= EXERCISE REQUIREMENTS =
Word for word, transcribe the data below from the line with "0 <= bytes_received c < 39" to the line with "destruct (finish_fits r", keeping both of those lines.

INFORMATION SUPPLIED Block Start

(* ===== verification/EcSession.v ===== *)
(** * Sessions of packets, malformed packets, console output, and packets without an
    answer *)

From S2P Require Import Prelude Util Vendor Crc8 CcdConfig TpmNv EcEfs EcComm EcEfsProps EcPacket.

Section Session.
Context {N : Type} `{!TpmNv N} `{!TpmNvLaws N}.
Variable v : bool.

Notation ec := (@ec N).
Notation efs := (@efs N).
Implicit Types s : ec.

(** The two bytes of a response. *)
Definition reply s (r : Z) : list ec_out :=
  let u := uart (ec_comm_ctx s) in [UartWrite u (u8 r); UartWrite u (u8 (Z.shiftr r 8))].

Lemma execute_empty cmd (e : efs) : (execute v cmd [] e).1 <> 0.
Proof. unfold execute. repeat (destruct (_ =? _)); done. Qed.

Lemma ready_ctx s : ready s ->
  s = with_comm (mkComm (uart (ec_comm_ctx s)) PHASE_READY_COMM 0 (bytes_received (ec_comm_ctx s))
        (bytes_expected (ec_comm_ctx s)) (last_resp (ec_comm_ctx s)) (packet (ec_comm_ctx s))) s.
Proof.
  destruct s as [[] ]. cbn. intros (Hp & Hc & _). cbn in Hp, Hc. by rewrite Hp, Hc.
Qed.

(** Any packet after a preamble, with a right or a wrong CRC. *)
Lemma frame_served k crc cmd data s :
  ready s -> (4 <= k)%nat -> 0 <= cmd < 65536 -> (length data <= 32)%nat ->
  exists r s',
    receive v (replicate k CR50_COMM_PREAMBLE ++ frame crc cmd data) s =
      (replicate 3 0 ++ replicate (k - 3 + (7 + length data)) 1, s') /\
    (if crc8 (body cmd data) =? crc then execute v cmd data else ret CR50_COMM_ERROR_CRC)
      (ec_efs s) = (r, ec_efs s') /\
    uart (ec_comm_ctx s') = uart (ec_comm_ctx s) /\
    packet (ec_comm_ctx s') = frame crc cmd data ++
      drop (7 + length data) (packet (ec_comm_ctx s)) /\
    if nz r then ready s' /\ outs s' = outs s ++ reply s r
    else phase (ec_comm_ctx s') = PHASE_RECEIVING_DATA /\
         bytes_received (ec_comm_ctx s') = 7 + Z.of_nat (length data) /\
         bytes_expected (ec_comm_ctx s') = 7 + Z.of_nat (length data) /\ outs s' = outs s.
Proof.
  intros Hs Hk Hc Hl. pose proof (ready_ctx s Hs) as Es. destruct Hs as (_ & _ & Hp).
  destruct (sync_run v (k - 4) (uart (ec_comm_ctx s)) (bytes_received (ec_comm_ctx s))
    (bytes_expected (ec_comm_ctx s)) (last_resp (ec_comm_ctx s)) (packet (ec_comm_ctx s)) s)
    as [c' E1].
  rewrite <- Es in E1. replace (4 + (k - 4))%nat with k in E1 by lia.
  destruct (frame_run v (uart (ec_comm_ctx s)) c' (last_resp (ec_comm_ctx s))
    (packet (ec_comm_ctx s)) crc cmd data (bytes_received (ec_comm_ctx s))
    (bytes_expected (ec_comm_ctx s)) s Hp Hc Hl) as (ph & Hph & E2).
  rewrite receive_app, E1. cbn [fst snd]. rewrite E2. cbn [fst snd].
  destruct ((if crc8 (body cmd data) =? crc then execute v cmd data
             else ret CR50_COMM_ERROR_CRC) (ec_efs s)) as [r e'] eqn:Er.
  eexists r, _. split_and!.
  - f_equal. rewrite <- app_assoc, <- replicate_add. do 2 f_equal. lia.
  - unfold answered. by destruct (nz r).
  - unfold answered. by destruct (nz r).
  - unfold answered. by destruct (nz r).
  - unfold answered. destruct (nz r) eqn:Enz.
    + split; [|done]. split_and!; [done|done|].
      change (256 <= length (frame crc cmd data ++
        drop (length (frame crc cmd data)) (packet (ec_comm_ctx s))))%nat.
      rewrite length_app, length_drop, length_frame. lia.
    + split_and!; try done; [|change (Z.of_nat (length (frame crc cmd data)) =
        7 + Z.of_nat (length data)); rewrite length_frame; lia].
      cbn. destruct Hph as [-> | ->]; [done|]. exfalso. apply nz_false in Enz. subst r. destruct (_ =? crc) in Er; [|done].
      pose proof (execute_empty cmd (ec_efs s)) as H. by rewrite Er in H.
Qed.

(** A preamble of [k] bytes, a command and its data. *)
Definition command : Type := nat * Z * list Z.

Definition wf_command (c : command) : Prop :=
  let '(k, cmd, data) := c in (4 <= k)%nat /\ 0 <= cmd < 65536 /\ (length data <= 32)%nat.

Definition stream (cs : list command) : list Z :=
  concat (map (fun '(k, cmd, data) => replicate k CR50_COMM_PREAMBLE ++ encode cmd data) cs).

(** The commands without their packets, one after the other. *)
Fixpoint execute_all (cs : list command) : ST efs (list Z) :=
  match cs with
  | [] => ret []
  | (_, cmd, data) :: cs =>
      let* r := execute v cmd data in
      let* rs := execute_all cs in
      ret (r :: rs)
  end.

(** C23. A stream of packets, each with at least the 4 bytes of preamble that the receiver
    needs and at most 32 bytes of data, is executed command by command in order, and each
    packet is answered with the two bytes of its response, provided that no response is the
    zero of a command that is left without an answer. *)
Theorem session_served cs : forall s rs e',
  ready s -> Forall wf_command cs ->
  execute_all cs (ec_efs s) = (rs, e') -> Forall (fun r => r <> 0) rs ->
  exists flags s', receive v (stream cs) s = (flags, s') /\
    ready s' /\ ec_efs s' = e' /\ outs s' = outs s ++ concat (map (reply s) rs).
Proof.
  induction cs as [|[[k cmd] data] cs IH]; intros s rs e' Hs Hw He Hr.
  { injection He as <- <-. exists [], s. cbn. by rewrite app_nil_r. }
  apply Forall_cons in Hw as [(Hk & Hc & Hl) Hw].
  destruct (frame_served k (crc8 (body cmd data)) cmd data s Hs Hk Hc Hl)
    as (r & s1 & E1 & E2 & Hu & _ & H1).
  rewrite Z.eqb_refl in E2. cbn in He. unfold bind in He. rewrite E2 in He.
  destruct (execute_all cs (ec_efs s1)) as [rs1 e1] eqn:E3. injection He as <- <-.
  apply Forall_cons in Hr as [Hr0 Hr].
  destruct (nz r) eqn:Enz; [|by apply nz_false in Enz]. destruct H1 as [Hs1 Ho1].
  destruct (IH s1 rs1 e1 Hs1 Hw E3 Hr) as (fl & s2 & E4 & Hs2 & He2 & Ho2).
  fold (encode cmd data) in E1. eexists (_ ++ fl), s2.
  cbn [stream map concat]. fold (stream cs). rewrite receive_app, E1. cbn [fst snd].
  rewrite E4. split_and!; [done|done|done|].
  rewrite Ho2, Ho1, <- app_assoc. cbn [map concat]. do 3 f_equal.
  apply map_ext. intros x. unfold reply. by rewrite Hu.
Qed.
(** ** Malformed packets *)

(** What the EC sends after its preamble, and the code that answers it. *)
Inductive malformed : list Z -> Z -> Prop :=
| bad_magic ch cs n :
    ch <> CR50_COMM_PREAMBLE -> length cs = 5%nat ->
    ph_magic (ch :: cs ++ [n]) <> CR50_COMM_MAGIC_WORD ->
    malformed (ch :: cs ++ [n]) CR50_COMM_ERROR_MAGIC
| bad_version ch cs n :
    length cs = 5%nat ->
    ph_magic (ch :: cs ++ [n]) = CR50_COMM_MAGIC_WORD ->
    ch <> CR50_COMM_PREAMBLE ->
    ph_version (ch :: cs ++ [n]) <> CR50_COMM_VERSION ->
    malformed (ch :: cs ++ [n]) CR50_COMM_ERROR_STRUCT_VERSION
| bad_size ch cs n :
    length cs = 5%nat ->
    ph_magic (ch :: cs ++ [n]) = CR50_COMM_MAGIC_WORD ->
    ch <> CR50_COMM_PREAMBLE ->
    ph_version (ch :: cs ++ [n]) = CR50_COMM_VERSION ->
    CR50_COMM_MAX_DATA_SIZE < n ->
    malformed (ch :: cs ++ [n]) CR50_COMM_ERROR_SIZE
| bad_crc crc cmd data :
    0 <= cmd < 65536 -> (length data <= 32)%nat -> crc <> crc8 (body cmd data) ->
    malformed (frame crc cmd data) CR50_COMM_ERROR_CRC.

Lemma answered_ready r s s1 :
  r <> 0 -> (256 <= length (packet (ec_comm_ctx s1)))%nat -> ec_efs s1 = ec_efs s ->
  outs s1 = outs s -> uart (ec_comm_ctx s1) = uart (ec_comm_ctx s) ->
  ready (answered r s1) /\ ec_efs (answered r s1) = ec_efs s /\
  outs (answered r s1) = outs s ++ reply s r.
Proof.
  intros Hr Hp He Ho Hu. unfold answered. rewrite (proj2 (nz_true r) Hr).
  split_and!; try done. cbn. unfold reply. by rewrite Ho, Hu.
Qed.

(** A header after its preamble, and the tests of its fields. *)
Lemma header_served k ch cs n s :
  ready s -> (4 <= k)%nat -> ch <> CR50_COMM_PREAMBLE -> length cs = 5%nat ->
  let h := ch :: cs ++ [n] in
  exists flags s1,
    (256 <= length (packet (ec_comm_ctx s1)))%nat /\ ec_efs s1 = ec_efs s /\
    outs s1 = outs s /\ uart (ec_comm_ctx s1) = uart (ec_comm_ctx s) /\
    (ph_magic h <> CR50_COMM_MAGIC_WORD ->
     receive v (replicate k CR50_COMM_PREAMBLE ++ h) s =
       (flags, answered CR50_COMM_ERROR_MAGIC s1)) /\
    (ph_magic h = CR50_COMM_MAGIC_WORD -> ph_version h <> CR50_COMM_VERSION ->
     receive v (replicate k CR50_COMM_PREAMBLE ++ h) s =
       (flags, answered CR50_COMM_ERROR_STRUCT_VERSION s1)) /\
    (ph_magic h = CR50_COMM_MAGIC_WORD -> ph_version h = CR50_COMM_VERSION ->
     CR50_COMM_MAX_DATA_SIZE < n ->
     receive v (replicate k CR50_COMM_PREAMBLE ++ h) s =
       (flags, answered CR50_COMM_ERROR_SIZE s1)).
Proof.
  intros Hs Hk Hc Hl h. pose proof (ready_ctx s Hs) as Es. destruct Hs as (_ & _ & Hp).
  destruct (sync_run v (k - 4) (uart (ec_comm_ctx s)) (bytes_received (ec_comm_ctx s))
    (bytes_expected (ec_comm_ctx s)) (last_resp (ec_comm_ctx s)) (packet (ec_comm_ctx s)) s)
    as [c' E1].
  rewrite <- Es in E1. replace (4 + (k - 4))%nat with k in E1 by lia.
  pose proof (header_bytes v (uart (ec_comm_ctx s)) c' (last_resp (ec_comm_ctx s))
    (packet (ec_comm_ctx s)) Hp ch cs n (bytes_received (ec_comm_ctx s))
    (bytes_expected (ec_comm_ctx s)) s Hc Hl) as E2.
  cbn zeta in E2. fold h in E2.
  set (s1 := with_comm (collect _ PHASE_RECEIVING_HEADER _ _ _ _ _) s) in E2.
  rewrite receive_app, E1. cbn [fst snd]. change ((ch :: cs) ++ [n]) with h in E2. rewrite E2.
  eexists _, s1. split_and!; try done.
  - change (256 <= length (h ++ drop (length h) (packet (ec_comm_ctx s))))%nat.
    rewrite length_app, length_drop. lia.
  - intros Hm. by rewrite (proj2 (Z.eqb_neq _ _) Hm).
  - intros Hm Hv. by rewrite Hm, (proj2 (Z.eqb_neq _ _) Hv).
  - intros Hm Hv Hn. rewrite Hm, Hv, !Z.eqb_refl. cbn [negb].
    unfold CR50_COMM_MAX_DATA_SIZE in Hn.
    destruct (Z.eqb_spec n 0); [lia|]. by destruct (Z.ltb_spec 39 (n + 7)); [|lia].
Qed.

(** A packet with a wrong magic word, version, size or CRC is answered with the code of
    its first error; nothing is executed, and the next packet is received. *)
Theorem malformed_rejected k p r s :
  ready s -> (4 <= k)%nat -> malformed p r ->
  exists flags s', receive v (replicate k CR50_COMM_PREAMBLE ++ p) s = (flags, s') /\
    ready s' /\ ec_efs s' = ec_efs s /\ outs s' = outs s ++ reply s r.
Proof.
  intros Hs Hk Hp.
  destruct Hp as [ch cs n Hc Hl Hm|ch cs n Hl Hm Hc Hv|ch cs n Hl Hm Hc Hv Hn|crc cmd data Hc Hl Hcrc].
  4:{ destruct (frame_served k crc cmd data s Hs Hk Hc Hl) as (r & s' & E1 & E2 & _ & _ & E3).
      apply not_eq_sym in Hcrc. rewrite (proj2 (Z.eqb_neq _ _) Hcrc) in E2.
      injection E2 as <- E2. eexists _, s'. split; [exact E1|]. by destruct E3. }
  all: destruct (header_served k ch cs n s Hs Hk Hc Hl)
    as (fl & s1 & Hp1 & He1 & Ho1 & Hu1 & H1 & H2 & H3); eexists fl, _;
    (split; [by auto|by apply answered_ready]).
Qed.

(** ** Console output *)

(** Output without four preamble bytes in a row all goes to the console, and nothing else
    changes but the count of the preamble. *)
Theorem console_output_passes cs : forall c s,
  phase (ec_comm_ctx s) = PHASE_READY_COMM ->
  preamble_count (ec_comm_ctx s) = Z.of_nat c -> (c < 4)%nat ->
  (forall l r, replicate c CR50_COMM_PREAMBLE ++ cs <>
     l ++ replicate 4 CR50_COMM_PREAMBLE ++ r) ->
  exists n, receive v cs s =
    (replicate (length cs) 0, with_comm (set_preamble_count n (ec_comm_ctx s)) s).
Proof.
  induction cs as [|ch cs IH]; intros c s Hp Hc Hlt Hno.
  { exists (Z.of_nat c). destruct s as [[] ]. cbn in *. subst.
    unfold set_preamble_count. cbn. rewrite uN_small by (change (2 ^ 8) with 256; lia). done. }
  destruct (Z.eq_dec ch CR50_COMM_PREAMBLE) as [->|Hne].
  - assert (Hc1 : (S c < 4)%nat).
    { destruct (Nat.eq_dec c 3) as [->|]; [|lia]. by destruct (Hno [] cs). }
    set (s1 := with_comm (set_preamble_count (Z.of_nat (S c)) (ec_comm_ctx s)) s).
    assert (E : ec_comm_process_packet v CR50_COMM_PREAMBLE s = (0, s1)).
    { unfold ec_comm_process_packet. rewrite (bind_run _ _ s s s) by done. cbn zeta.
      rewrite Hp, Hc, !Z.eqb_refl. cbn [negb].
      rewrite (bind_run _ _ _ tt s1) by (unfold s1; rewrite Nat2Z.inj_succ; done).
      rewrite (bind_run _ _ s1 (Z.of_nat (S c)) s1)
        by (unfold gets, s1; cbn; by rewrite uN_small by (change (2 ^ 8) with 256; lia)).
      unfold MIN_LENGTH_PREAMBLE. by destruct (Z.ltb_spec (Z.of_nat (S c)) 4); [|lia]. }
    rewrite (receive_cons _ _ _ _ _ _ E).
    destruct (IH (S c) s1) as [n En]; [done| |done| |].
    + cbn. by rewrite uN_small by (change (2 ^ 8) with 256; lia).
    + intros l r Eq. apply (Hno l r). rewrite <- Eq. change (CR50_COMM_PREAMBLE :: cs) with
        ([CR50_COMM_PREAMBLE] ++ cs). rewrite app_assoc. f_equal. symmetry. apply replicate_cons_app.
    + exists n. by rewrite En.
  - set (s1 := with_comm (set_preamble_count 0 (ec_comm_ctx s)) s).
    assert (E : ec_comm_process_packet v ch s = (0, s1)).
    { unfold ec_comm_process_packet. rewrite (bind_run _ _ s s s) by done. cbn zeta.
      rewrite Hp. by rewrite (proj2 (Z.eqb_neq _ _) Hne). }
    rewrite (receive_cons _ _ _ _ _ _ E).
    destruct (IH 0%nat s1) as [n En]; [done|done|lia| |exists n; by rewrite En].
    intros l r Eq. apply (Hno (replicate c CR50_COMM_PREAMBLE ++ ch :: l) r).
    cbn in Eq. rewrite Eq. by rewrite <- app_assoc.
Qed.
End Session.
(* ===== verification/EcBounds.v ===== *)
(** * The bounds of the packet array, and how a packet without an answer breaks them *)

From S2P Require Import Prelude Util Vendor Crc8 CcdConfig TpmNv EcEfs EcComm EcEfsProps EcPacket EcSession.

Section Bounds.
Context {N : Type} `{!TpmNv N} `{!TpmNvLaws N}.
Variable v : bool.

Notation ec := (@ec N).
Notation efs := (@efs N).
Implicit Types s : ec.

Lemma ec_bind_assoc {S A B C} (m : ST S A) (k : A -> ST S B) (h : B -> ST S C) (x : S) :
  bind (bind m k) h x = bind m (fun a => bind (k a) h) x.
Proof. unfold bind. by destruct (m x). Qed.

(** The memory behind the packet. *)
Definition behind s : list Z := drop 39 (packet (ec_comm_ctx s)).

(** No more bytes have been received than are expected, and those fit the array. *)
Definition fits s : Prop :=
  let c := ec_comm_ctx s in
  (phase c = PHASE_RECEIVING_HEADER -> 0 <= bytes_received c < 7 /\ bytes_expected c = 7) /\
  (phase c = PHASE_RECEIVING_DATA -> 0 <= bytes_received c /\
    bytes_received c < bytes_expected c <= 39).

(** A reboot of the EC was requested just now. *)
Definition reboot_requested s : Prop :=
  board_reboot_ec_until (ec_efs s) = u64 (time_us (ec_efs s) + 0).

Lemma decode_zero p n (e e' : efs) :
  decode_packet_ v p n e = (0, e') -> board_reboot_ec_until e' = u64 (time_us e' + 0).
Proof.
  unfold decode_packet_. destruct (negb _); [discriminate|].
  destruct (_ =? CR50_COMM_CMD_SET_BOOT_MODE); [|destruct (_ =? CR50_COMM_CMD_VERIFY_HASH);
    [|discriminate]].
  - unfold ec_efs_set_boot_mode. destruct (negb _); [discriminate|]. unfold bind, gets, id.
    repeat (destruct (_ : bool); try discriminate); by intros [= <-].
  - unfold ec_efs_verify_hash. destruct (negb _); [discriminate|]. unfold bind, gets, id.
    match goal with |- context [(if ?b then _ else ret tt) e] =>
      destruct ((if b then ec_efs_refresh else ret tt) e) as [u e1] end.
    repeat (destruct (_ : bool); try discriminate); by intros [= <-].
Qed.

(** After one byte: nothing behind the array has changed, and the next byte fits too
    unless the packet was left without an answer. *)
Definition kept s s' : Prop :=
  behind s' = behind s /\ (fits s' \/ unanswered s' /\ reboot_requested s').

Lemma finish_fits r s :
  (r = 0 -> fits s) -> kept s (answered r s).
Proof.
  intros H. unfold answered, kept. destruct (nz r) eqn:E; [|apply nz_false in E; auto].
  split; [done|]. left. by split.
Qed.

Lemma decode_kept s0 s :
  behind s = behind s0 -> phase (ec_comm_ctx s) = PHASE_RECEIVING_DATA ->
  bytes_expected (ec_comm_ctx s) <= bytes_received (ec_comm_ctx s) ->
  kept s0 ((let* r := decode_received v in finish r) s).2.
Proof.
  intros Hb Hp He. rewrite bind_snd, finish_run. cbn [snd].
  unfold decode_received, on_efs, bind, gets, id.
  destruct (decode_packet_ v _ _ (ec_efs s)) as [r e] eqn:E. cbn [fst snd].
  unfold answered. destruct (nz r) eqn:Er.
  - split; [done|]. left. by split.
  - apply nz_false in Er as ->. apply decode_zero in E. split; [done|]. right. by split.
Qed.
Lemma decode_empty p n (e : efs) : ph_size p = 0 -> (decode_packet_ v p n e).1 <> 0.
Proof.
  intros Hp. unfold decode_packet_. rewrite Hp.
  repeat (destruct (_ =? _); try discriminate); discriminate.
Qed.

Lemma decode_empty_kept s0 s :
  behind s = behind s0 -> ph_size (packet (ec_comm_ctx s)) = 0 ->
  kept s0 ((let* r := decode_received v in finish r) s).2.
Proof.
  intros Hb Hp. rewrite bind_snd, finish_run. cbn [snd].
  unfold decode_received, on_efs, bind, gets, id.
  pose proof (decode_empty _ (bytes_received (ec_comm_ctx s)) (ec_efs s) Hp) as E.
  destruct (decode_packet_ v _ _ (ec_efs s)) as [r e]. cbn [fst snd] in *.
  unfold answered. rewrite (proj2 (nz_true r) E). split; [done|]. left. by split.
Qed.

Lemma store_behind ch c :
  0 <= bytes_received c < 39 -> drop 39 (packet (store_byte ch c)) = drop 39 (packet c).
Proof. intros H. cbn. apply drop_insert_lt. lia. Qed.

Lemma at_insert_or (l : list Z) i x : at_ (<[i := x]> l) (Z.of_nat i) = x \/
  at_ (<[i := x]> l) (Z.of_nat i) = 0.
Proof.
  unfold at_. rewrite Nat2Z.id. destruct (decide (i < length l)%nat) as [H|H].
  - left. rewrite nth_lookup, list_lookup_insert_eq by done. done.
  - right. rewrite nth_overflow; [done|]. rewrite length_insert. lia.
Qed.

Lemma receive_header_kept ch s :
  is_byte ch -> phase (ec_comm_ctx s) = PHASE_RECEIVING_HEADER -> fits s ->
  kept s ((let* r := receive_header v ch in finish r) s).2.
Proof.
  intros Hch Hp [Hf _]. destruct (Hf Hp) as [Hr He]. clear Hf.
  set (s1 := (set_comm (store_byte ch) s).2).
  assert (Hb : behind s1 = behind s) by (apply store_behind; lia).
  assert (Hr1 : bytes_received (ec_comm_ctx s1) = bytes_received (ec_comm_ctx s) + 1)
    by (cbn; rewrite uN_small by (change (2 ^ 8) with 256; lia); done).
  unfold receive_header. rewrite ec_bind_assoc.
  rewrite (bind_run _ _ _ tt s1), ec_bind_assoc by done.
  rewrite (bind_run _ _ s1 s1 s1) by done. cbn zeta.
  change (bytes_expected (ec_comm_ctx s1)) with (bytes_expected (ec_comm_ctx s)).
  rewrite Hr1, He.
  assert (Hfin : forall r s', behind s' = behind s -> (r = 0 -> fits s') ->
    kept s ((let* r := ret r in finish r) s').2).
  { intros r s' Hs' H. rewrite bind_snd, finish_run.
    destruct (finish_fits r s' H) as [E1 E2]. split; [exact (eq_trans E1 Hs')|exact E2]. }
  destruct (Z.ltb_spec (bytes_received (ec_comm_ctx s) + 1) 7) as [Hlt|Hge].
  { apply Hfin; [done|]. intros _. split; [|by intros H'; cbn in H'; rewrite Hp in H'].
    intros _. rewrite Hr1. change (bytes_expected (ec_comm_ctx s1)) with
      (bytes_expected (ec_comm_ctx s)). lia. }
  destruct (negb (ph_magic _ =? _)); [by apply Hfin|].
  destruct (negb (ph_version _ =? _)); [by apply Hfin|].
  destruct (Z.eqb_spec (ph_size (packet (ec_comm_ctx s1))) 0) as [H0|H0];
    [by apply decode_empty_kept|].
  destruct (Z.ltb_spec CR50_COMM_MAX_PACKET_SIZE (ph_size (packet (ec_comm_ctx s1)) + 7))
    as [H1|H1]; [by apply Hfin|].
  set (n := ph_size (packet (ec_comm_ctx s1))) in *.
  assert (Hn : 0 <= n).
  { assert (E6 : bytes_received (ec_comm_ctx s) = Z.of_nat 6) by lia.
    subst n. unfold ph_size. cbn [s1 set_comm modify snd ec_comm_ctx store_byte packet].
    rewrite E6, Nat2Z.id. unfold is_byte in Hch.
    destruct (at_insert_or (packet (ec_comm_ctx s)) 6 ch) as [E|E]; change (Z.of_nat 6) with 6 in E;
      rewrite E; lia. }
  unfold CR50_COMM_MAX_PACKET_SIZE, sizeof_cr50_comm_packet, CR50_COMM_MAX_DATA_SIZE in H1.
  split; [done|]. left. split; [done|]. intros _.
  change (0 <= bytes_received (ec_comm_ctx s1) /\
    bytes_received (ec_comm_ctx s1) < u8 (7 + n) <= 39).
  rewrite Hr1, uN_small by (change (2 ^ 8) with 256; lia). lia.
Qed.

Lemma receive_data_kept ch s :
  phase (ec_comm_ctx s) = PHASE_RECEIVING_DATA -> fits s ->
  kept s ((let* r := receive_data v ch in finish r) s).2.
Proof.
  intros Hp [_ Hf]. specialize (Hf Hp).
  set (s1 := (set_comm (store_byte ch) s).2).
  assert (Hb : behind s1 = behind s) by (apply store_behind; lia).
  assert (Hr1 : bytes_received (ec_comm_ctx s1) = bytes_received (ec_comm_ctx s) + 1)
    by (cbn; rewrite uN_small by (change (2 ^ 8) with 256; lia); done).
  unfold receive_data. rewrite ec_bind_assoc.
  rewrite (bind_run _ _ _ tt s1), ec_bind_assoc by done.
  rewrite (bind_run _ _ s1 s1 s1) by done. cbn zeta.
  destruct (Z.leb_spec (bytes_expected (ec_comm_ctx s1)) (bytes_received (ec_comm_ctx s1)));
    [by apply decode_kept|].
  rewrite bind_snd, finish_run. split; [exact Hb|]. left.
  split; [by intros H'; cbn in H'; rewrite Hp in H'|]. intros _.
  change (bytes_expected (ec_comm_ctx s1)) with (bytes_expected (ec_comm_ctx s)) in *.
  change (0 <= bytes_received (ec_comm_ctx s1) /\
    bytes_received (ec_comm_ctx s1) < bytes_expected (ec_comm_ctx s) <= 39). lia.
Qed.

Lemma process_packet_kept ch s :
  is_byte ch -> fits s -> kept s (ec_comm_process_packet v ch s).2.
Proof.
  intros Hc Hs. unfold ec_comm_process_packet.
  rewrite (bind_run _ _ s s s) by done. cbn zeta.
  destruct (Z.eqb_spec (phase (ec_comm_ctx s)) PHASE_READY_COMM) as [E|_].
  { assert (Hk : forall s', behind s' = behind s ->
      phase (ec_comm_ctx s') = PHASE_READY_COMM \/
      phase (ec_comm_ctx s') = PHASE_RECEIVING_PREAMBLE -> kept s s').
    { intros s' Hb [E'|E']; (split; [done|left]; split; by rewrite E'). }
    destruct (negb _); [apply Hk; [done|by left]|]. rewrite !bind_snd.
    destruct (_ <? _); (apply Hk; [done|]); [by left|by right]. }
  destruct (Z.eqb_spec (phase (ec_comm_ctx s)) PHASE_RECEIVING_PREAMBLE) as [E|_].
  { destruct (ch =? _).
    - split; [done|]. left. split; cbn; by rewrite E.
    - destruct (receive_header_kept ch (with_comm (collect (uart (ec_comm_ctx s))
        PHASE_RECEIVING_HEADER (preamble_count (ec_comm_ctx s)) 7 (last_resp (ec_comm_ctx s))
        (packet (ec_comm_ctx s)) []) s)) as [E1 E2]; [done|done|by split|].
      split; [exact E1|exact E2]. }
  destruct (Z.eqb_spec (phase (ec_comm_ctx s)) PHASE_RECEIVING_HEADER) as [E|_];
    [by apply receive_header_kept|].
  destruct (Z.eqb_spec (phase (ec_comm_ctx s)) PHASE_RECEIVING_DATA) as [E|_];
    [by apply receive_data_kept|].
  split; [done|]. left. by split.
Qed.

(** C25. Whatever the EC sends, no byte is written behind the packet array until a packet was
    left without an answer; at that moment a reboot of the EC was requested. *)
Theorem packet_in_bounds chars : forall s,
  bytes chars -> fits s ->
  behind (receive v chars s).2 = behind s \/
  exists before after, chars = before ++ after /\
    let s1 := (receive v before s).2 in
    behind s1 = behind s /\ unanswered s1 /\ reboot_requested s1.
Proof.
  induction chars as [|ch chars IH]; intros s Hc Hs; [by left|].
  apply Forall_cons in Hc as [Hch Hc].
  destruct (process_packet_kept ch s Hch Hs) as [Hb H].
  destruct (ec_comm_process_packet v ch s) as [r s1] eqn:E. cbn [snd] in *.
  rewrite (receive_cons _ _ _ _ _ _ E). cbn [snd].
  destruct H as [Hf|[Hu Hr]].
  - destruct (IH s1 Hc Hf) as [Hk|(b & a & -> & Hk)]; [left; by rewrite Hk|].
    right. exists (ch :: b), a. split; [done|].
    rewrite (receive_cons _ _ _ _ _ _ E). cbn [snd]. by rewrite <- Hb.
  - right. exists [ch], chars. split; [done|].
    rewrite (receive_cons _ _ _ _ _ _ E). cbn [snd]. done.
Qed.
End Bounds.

INFORMATION SUPPLIED Block End

= ANSWER TO THIS EXERCISE =
  0 <= bytes_received c < 39 -> drop 39 (packet (store_byte ch c)) = drop 39 (packet c).
Proof. intros H. cbn. apply drop_insert_lt. lia. Qed.

Lemma at_insert_or (l : list Z) i x : at_ (<[i := x]> l) (Z.of_nat i) = x \/
  at_ (<[i := x]> l) (Z.of_nat i) = 0.
Proof.
  unfold at_. rewrite Nat2Z.id. destruct (decide (i < length l)%nat) as [H|H].
  - left. rewrite nth_lookup, list_lookup_insert_eq by done. done.
  - right. rewrite nth_overflow; [done|]. rewrite length_insert. lia.
Qed.

Lemma receive_header_kept ch s :
  is_byte ch -> phase (ec_comm_ctx s) = PHASE_RECEIVING_HEADER -> fits s ->
  kept s ((let* r := receive_header v ch in finish r) s).2.
Proof.
  intros Hch Hp [Hf _]. destruct (Hf Hp) as [Hr He]. clear Hf.
  set (s1 := (set_comm (store_byte ch) s).2).
  assert (Hb : behind s1 = behind s) by (apply store_behind; lia).
  assert (Hr1 : bytes_received (ec_comm_ctx s1) = bytes_received (ec_comm_ctx s) + 1)
    by (cbn; rewrite uN_small by (change (2 ^ 8) with 256; lia); done).
  unfold receive_header. rewrite ec_bind_assoc.
  rewrite (bind_run _ _ _ tt s1), ec_bind_assoc by done.
  rewrite (bind_run _ _ s1 s1 s1) by done. cbn zeta.
  change (bytes_expected (ec_comm_ctx s1)) with (bytes_expected (ec_comm_ctx s)).
  rewrite Hr1, He.
  assert (Hfin : forall r s', behind s' = behind s -> (r = 0 -> fits s') ->
    kept s ((let* r := ret r in finish r) s').2).
  { intros r s' Hs' H. rewrite bind_snd, finish_run.
    destruct (finish_fits r s' H) as [E1 E2]. split; [exact (eq_trans E1 Hs')|exact E2]. }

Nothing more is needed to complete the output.